(** The same with failures: what is left after the temporary files are gone. *)
Lemma write_loop_any ios index i kvall f :
  clean f →
  ∃ f' temps ok, write_loop ios index i kvall f = (f', temps, ok) ∧
    clean (remove_all temps f') ∧
    (∀ j kva, kvall !! j = Some kva →
       remove_all temps f' !! inter_name index (i + j) = Some (concat_str (json_encode <$> kva)) ∨
       (ok = false ∧ remove_all temps f' !! inter_name index (i + j) = f !! inter_name index (i + j))) ∧
    (∀ s, (∀ j, (j < length kvall)%nat → s ≠ inter_name index (i + j)) →
       remove_all temps f' !! s = f !! s).
Proof.
  revert i f. induction kvall as [|kva kvall IH]; intros i f Hc; cbn [write_loop].
  { exists f, [], true. split; [done|]. split; [done|]. split; [by intros j kva|done]. }
  set (old := temp_inter_name index i).
  assert (is_temp old) as Htemp by (left; eauto).
  rewrite (Hc _ Htemp). cbn [default]. rewrite write_over_empty, lookup_insert_eq. cbn [default].
  set (c := concat_str (json_encode <$> kva)).
  assert (∀ s, remove_all [old] (<[old:=c]> f) !! s = f !! s) as Hundo.
  { intros s. rewrite remove_all_lookup. case_decide as Hs.
    - apply list_elem_of_singleton in Hs as ->. symmetry. by apply Hc.
    - apply not_elem_of_cons in Hs as [Hs _]. by rewrite lookup_insert_ne. }
  destruct (fails_open ios old); [|destruct (fails_write ios old || fails_rename ios old) eqn:Efail].
  - exists f, [], false. split; [done|]. split; [done|]. split; [by right|done].
  - eexists _, [old], false. split; [by destruct (fails_write ios old), (fails_rename ios old)|].
    split; [|split].
    + intros s Hs. rewrite Hundo. by apply Hc.
    + intros j kva' _. right. split; [done|]. apply Hundo.
    + intros s _. apply Hundo.
  - apply orb_false_iff in Efail as [-> ->].
    match goal with |- context [write_loop _ _ (S i) _ ?g] => set (f1 := g) end.
    assert (∀ s, s ≠ inter_name index i → f1 !! s = f !! s) as Hf1.
    { intros s Hs. unfold f1. rewrite lookup_insert_ne by done.
      destruct (decide (s = old)) as [->|Hne]; [by rewrite lookup_delete_eq, (Hc _ Htemp)|].
      by rewrite lookup_delete_ne, lookup_insert_ne. }
    assert (clean f1) as Hc1.
    { intros s Hs. rewrite Hf1; [by apply Hc|]. intros ->. eapply temp_not_output; [done|]. left; eauto. }
    destruct (IH (S i) f1 Hc1) as (f' & temps & ok & -> & Hc' & Hin & Hout).
    assert (∀ s, remove_all (old :: temps) f' !! s = remove_all temps f' !! s) as Hrm.
    { intros s. change (remove_all (old :: temps) f') with (delete old (remove_all temps f')).
      destruct (decide (s = old)) as [->|Hne]; [|by rewrite lookup_delete_ne].
      rewrite lookup_delete_eq. symmetry. by apply Hc'. }
    eexists _, _, _. split; [done|]. split; [intros s Hs; rewrite Hrm; by apply Hc'|]. split.
    + intros [|j] kva' Hj; rewrite Hrm; cbn in Hj.
      * injection Hj as <-. left. rewrite Nat.add_0_r, Hout.
        -- unfold f1. by rewrite lookup_insert_eq.
        -- intros j _ E%inter_name_inj. lia.
      * rewrite <- Nat.add_succ_comm. destruct (Hin j kva' Hj) as [?|[-> ->]]; [by left|].
        right. split; [done|]. apply Hf1. intros E%inter_name_inj. lia.
    + intros s Hs. rewrite Hrm, Hout.
      * apply Hf1. specialize (Hs 0%nat). rewrite Nat.add_0_r in Hs. apply Hs. cbn. lia.
      * intros j Hj. rewrite Nat.add_succ_comm. apply Hs. cbn. lia.
Qed.

Lemma performMap_outcome ios mapf filename n index f :
  n ≠ 0%nat → clean f →
  ∃ f' ok, performMap ios mapf filename n index f = Done (f', ok) ∧ clean f' ∧
    (∀ s, (∀ r, s ≠ inter_name index r) → f' !! s = f !! s) ∧
    (∀ r, (r < n)%nat →
       (∃ content, f !! filename = Some content ∧ f' !! inter_name index r =
          Some (concat_str (json_encode <$> filter (in_bucket n r) (mapf filename content)))) ∨
       (ok = false ∧ f' !! inter_name index r = f !! inter_name index r)).
Proof.
  intros Hn Hc. unfold performMap. destruct (f !! filename) as [content|] eqn:Ef.
  2: { exists f, false. split; [done|]. split; [done|]. split; [done|]. by right. }
  destruct (fails_open ios filename || fails_read ios filename).
  { exists f, false. split; [done|]. split; [done|]. split; [done|]. by right. }
  destruct (bucket_loop_spec (replicate n []) n (mapf filename content)) as (kvall & -> & Hl & Hk);
    [done|by rewrite length_replicate|]. go_simpl.
  destruct (write_loop_any ios index 0 kvall f Hc) as (f' & temps & ok & -> & Hc' & Hin & Hout).
  eexists _, _. split; [done|]. split; [done|]. split; [intros s Hs; apply Hout; intros j _; apply Hs|].
  intros r Hr. destruct (Hin r (filter (in_bucket n r) (mapf filename content))) as [Hw|Hw].
  - rewrite (Hk r []) by (by apply lookup_replicate_2). done.
  - left. by exists content.
  - by right.
Qed.


End correct.

(** ** Grouping a sorted list by key *)

Section grouping.

Definition values (k : string) (kva : list KeyValue) : list string :=
  Value <$> filter (fun kv => Key kv = k) kva.

#[export] Instance values_perm k : Proper ((≡ₚ) ==> (≡ₚ)) (values k).
Proof. intros l l' Hl. unfold values. by rewrite Hl. Qed.

Notation sorted := (StronglySorted (fun x y => ByKey_Less y x = false)).

Lemma key_antisym a b : ByKey_Less a b = false → ByKey_Less b a = false → Key a = Key b.
Proof.
  unfold ByKey_Less, string_less. rewrite !negb_false_iff. intros H1 H2.
  by apply String.leb_antisym.
Qed.

(** In a sorted list whose keys are not below [k], the run of [k] is all of [k]. *)
Lemma run_spec kv kva :
  sorted kva → Forall (fun x => ByKey_Less x kv = false) kva →
  run_values (Key kv) kva = values (Key kv) kva ∧
  run_rest (Key kv) kva = filter (fun x => Key x ≠ Key kv) kva.
Proof.
  intros Hs. induction Hs as [|x kva Hs IH Hx]; intros Hk; [done|].
  inversion_clear Hk as [|? ? Hkx Hk']. cbn [run_values run_rest]. unfold values.
  rewrite !filter_cons. case_on (Key kv = Key x) as E.
  - rewrite decide_True, decide_False by (rewrite E; tauto). destruct (IH Hk') as [-> ->]. done.
  - rewrite decide_False, decide_True by congruence.
    assert (Forall (fun y => Key y ≠ Key kv) kva) as Hne.
    { rewrite Forall_forall in Hx, Hk' |- *. intros y Hy Ey. apply E. symmetry.
      apply key_antisym; [done|]. specialize (Hx y Hy). unfold ByKey_Less in *. by rewrite <- Ey. }
    rewrite filter_none by done. split; [done|]. f_equal. symmetry. by apply filter_all.
Qed.

Lemma sorted_filter (P : KeyValue → Prop) `{!∀ x, Decision (P x)} kva :
  sorted kva → sorted (filter P kva).
Proof.
  induction 1 as [|x kva Hs IH Hx]; [constructor|]. rewrite filter_cons. case_decide; [|done].
  constructor; [done|]. rewrite Forall_forall in Hx |- *. intros y Hy.
  apply list_elem_of_filter in Hy as [_ Hy]. by apply Hx.
Qed.

Lemma values_filter_ne k k' kva :
  k' ≠ k → values k' (filter (fun x => Key x ≠ k) kva) = values k' kva.
Proof.
  intros Hne. unfold values. rewrite list_filter_filter. f_equal. apply filter_ext_elem.
  intros x _. naive_solver.
Qed.

Lemma reduce_loop_spec reducef fuel kva :
  (length kva ≤ fuel)%nat → sorted kva →
  NoDup (reduce_loop fuel reducef kva).*1 ∧
  ∀ k v, (k, v) ∈ reduce_loop fuel reducef kva ↔
    k ∈ Key <$> kva ∧ v = reducef k (values k kva).
Proof.
  revert kva. induction fuel as [|fuel IH]; intros [|kv kva] Hl Hs; cbn [reduce_loop].
  1,3: split; [constructor|set_solver].
  { cbn in Hl. lia. }
  apply StronglySorted_inv in Hs as [Hs Hk].
  destruct (run_spec kv kva Hs Hk) as [-> ->].
  destruct (IH (filter (fun x => Key x ≠ Key kv) kva)) as [Hnd Hin].
  { cbn in Hl. assert (length (filter (fun x => Key x ≠ Key kv) kva) ≤ length kva)%nat
      by apply length_filter. lia. }
  { by apply sorted_filter. }
  assert (∀ k, k ∈ Key <$> filter (fun x => Key x ≠ Key kv) kva ↔ k ∈ Key <$> kva ∧ k ≠ Key kv) as Hkeys.
  { intros k. rewrite !list_elem_of_fmap. setoid_rewrite list_elem_of_filter. naive_solver. }
  split.
  - cbn. constructor; [|done]. intros ([k v] & E & Hx)%list_elem_of_fmap. cbn in E. subst k.
    apply Hin in Hx as [Hx _]. apply Hkeys in Hx. tauto.
  - intros k v. rewrite elem_of_cons, Hin, Hkeys, fmap_cons, elem_of_cons.
    destruct (decide (k = Key kv)) as [->|Hne].
    + assert (values (Key kv) (kv :: kva) = Value kv :: values (Key kv) kva) as ->.
      { unfold values. by rewrite filter_cons_True. }
      naive_solver.
    + assert (values k (kv :: kva) = values k kva) as ->.
      { unfold values. by rewrite filter_cons_False. }
      rewrite values_filter_ne by done. naive_solver.
Qed.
□ □ □
> [TASK OBJECTIVE] From the line holding "revert i f." to the line holding "- apply not_elem_of_cons", inclusive, restate each line above exactly as written.

> [SOLUTION FOR THIS TASK]
  revert i f. induction kvall as [|kva kvall IH]; intros i f Hc; cbn [write_loop].
  { exists f, [], true. split; [done|]. split; [done|]. split; [by intros j kva|done]. }
  set (old := temp_inter_name index i).
  assert (is_temp old) as Htemp by (left; eauto).
  rewrite (Hc _ Htemp). cbn [default]. rewrite write_over_empty, lookup_insert_eq. cbn [default].
  set (c := concat_str (json_encode <$> kva)).
  assert (∀ s, remove_all [old] (<[old:=c]> f) !! s = f !! s) as Hundo.
  { intros s. rewrite remove_all_lookup. case_decide as Hs.
    - apply list_elem_of_singleton in Hs as ->. symmetry. by apply Hc.
    - apply not_elem_of_cons in Hs as [Hs _]. by rewrite lookup_insert_ne. }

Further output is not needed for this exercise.